→ **WORK INSTRUCTION**:
Line count for the string "Prop" in the records below: report that figure and nothing else.

=== Section Start ===

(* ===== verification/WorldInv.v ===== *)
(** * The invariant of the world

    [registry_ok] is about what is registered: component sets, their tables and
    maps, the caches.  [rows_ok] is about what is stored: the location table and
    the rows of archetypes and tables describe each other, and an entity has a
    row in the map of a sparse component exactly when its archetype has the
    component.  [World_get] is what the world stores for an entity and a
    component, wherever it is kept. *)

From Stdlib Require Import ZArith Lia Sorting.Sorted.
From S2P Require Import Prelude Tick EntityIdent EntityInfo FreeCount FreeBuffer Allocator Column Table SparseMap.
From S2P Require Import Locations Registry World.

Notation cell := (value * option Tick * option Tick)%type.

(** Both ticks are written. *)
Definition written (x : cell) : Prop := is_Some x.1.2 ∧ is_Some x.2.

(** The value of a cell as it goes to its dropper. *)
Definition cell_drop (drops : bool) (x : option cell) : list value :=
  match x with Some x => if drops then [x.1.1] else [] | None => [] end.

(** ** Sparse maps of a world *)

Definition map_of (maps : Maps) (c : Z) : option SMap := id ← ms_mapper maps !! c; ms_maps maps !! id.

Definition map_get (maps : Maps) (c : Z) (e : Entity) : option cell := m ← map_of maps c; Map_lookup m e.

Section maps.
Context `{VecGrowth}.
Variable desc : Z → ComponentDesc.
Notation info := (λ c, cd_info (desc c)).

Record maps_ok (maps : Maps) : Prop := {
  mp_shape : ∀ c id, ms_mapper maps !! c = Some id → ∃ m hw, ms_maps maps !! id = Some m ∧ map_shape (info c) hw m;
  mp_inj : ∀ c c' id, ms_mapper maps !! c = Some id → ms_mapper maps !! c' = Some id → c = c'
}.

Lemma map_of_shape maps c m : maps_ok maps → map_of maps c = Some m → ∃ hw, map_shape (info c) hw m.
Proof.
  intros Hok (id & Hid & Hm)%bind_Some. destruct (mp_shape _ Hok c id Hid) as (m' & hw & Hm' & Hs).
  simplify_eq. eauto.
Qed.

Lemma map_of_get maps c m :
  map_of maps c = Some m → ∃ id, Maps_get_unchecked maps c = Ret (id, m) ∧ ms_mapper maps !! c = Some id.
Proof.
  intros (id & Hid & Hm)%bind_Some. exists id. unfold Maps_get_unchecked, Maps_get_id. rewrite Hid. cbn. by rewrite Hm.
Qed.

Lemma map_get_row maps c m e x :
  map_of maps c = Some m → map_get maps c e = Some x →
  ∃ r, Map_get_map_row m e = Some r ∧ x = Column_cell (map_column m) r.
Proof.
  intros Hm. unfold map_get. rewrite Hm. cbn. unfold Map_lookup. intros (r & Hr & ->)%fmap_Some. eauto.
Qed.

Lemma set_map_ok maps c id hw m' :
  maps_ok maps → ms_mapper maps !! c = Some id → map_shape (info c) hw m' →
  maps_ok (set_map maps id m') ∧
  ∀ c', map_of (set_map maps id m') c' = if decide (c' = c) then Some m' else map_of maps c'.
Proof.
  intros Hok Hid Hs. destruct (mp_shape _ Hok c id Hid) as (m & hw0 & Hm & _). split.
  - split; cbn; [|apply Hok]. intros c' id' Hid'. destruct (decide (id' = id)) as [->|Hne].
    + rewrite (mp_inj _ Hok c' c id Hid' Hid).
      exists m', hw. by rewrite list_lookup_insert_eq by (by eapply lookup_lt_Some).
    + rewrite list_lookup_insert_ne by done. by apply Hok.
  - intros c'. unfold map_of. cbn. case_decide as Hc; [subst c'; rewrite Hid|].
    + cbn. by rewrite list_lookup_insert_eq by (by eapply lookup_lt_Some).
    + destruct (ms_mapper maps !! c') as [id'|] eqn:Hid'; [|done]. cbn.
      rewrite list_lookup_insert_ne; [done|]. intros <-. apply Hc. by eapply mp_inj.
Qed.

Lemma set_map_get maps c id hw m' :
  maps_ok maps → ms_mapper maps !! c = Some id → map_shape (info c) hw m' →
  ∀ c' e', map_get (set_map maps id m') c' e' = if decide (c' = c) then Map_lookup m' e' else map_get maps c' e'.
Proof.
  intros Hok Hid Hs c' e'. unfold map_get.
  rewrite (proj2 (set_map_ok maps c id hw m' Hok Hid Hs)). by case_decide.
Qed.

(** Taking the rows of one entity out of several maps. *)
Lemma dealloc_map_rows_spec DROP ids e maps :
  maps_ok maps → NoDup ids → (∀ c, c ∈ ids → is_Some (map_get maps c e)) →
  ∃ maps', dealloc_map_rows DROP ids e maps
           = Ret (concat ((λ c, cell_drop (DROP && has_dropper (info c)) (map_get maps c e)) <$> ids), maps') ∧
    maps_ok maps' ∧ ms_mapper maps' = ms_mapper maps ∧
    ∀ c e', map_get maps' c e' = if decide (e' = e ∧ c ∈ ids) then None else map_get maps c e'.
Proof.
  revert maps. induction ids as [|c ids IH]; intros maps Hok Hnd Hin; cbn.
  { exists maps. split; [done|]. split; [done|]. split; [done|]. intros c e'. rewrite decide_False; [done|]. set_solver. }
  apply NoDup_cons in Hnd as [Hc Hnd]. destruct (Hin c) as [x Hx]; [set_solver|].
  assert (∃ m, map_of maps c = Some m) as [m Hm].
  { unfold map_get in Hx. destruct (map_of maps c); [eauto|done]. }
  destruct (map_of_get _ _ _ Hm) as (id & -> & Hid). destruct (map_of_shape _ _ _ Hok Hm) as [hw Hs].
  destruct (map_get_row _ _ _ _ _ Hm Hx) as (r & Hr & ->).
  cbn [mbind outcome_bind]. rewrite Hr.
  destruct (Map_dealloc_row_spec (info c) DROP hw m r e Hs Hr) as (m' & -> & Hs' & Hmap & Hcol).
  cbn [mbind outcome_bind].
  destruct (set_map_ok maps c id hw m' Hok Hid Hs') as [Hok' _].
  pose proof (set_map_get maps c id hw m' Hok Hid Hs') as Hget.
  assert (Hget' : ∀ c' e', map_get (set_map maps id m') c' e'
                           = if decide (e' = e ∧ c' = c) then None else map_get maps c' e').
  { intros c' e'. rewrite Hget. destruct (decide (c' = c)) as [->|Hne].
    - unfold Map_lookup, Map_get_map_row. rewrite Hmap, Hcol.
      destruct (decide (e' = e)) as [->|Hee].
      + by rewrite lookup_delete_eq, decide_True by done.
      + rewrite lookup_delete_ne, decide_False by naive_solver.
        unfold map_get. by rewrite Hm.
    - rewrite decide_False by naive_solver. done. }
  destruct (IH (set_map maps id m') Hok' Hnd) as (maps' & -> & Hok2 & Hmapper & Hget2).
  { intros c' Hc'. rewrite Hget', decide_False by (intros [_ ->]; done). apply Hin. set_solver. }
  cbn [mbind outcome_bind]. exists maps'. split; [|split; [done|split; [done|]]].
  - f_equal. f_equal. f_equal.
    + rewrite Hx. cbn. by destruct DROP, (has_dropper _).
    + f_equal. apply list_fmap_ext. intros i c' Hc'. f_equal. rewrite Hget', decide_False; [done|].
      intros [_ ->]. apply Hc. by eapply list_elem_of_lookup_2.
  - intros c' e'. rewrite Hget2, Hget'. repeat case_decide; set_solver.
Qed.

=== Section End ===
=== Section Start ===

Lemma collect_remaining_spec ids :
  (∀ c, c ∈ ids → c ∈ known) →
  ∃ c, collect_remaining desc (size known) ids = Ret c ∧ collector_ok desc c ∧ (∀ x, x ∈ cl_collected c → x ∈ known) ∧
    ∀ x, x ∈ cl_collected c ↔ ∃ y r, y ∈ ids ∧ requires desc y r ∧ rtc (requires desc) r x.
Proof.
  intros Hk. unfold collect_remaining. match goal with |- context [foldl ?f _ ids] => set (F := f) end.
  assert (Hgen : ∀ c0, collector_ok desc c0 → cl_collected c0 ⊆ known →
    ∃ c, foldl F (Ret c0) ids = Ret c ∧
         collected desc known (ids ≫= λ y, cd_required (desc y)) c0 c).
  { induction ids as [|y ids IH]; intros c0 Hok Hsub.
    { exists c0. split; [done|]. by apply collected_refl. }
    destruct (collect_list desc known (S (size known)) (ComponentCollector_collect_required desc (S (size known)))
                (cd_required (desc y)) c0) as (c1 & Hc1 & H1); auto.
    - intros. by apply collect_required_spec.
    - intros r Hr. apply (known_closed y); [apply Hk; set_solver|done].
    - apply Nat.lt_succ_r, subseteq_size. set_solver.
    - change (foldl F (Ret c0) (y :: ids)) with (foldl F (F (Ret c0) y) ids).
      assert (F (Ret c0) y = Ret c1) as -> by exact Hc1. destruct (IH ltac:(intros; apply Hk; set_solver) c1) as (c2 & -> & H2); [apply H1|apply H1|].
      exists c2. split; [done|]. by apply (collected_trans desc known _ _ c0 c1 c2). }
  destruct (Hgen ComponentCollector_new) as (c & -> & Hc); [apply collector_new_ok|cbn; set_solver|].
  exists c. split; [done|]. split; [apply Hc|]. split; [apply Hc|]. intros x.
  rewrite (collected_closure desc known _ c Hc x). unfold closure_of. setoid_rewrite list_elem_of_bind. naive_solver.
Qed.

=== Section End ===
=== Section Start ===

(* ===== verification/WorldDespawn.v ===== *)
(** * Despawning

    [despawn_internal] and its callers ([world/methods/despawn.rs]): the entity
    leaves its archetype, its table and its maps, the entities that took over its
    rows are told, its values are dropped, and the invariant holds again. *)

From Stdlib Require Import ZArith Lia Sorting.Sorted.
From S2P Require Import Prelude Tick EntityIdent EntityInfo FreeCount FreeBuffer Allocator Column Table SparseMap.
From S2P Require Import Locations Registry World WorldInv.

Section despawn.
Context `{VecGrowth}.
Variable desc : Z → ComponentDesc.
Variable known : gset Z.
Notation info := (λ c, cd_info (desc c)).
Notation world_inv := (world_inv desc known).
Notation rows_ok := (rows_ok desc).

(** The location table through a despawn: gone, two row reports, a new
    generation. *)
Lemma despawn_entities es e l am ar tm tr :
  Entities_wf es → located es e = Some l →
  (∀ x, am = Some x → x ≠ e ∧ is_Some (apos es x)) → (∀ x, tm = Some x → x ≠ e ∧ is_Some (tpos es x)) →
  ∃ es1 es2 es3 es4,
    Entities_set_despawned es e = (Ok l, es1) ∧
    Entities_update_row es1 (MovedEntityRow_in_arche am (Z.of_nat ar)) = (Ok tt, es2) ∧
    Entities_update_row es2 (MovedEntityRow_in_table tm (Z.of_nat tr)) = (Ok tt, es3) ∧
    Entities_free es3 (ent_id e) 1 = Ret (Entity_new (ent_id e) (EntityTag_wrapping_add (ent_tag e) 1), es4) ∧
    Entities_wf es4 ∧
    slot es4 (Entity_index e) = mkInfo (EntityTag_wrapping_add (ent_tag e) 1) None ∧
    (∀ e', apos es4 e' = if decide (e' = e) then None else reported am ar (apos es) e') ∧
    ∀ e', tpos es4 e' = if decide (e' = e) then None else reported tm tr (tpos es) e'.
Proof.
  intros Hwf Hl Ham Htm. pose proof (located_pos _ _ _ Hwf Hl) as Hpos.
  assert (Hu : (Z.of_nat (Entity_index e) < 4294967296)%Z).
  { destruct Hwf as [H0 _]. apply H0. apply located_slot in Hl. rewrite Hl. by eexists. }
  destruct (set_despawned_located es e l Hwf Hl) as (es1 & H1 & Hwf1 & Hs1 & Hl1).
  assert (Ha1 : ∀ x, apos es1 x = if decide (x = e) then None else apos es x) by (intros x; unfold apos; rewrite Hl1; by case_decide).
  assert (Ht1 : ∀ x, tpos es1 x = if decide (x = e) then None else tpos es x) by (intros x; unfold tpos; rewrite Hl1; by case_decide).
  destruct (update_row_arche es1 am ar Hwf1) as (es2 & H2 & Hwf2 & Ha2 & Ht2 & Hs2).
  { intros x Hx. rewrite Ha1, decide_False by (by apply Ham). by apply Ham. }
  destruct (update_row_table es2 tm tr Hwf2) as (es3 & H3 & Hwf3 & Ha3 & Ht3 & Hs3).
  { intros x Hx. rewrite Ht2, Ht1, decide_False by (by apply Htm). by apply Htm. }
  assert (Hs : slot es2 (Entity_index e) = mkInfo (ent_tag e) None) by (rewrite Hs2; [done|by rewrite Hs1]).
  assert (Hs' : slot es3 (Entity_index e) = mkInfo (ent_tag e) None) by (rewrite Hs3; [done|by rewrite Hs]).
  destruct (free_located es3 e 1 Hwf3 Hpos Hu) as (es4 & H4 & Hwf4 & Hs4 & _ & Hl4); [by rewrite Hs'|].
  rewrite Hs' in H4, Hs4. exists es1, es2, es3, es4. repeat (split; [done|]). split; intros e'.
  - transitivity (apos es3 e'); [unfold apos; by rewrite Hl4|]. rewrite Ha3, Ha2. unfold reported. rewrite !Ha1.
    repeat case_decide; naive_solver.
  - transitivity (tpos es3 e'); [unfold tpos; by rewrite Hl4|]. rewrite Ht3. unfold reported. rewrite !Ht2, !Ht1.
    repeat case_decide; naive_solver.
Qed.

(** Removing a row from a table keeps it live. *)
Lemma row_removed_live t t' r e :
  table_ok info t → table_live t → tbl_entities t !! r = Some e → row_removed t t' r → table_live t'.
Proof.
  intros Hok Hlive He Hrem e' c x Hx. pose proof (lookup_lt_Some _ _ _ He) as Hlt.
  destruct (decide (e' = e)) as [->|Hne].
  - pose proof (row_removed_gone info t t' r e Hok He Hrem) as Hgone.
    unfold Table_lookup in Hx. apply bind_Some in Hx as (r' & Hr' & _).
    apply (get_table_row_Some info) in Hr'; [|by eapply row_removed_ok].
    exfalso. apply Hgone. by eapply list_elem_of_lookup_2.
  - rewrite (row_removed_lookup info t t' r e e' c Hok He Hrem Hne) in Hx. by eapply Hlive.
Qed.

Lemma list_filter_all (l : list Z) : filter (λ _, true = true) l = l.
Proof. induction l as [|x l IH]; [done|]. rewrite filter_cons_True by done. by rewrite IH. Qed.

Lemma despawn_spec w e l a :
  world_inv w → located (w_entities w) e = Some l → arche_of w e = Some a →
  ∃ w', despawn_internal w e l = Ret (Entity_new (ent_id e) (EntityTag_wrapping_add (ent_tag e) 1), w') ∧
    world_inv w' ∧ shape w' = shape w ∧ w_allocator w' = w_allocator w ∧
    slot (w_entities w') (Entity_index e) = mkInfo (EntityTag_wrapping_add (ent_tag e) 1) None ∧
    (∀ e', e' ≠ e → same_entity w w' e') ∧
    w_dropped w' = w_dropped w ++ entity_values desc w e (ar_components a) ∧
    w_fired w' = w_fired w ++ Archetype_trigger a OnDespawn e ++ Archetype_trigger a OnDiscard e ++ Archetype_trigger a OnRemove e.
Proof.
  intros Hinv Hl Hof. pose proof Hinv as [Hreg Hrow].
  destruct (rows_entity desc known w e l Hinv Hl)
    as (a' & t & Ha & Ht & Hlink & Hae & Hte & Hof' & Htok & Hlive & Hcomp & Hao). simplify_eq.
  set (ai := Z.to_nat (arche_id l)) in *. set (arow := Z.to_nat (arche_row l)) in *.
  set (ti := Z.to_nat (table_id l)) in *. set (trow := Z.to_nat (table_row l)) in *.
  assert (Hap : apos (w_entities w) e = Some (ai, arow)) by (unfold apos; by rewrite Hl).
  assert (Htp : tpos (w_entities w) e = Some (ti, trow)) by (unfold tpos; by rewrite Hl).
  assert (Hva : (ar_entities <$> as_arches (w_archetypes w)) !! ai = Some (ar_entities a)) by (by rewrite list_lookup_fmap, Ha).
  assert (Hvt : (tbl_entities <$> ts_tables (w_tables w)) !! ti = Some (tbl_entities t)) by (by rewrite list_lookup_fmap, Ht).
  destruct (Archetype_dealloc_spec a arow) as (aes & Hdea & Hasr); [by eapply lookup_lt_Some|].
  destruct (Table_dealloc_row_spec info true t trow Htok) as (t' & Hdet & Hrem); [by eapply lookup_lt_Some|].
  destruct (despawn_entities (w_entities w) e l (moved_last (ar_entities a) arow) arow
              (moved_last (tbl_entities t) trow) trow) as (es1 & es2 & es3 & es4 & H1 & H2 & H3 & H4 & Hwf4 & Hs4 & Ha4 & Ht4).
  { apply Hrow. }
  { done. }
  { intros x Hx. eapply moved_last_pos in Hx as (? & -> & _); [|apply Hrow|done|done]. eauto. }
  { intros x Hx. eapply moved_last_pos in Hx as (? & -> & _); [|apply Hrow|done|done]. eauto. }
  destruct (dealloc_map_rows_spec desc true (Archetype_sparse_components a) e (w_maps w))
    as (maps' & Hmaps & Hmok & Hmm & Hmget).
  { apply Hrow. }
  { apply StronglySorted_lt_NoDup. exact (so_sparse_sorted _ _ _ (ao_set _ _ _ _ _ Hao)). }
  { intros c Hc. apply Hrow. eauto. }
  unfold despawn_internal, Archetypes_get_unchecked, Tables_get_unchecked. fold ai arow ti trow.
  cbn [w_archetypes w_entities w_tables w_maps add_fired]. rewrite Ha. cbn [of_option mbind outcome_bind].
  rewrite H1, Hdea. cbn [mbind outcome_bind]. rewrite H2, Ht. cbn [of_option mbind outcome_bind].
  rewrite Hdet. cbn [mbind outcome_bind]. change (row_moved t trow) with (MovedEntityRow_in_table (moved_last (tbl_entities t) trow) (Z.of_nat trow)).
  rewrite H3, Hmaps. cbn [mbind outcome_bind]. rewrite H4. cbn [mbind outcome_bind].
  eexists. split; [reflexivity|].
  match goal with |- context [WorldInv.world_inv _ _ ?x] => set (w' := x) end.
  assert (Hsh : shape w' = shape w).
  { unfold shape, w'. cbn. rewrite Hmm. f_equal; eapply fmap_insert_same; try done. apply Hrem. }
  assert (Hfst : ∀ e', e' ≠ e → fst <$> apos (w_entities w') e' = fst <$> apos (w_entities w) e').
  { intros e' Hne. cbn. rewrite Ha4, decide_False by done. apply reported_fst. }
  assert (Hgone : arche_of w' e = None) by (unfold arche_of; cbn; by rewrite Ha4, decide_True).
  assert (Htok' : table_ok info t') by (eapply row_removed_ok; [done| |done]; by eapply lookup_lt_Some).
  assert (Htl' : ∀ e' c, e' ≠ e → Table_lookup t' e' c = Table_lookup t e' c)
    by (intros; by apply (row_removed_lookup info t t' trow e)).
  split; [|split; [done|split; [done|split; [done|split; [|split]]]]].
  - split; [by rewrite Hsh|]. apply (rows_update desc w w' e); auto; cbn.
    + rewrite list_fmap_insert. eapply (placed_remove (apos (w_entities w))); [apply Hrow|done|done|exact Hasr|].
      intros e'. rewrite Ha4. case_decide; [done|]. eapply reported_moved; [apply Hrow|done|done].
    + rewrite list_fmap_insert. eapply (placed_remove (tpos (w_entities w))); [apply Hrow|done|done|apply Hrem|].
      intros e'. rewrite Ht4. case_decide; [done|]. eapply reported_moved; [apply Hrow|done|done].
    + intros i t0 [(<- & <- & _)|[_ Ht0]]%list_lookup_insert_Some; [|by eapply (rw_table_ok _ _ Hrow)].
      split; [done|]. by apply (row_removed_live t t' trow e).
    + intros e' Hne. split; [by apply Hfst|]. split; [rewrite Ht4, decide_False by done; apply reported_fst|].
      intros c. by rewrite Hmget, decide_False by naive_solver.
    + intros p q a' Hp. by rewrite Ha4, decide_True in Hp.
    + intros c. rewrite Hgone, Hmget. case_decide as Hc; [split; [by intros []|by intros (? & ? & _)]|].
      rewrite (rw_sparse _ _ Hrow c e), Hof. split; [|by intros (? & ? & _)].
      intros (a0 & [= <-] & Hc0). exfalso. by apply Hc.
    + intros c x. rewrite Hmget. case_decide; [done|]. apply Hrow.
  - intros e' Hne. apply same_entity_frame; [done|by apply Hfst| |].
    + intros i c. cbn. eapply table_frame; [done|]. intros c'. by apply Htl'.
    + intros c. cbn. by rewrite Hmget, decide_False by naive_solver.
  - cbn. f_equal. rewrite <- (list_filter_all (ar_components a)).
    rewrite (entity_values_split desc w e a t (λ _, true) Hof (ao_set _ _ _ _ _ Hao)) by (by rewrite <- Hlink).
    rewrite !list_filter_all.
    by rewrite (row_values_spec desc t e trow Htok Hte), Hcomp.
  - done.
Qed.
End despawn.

=== Section End ===

→ **RESPONSE TO THIS TASK**:
2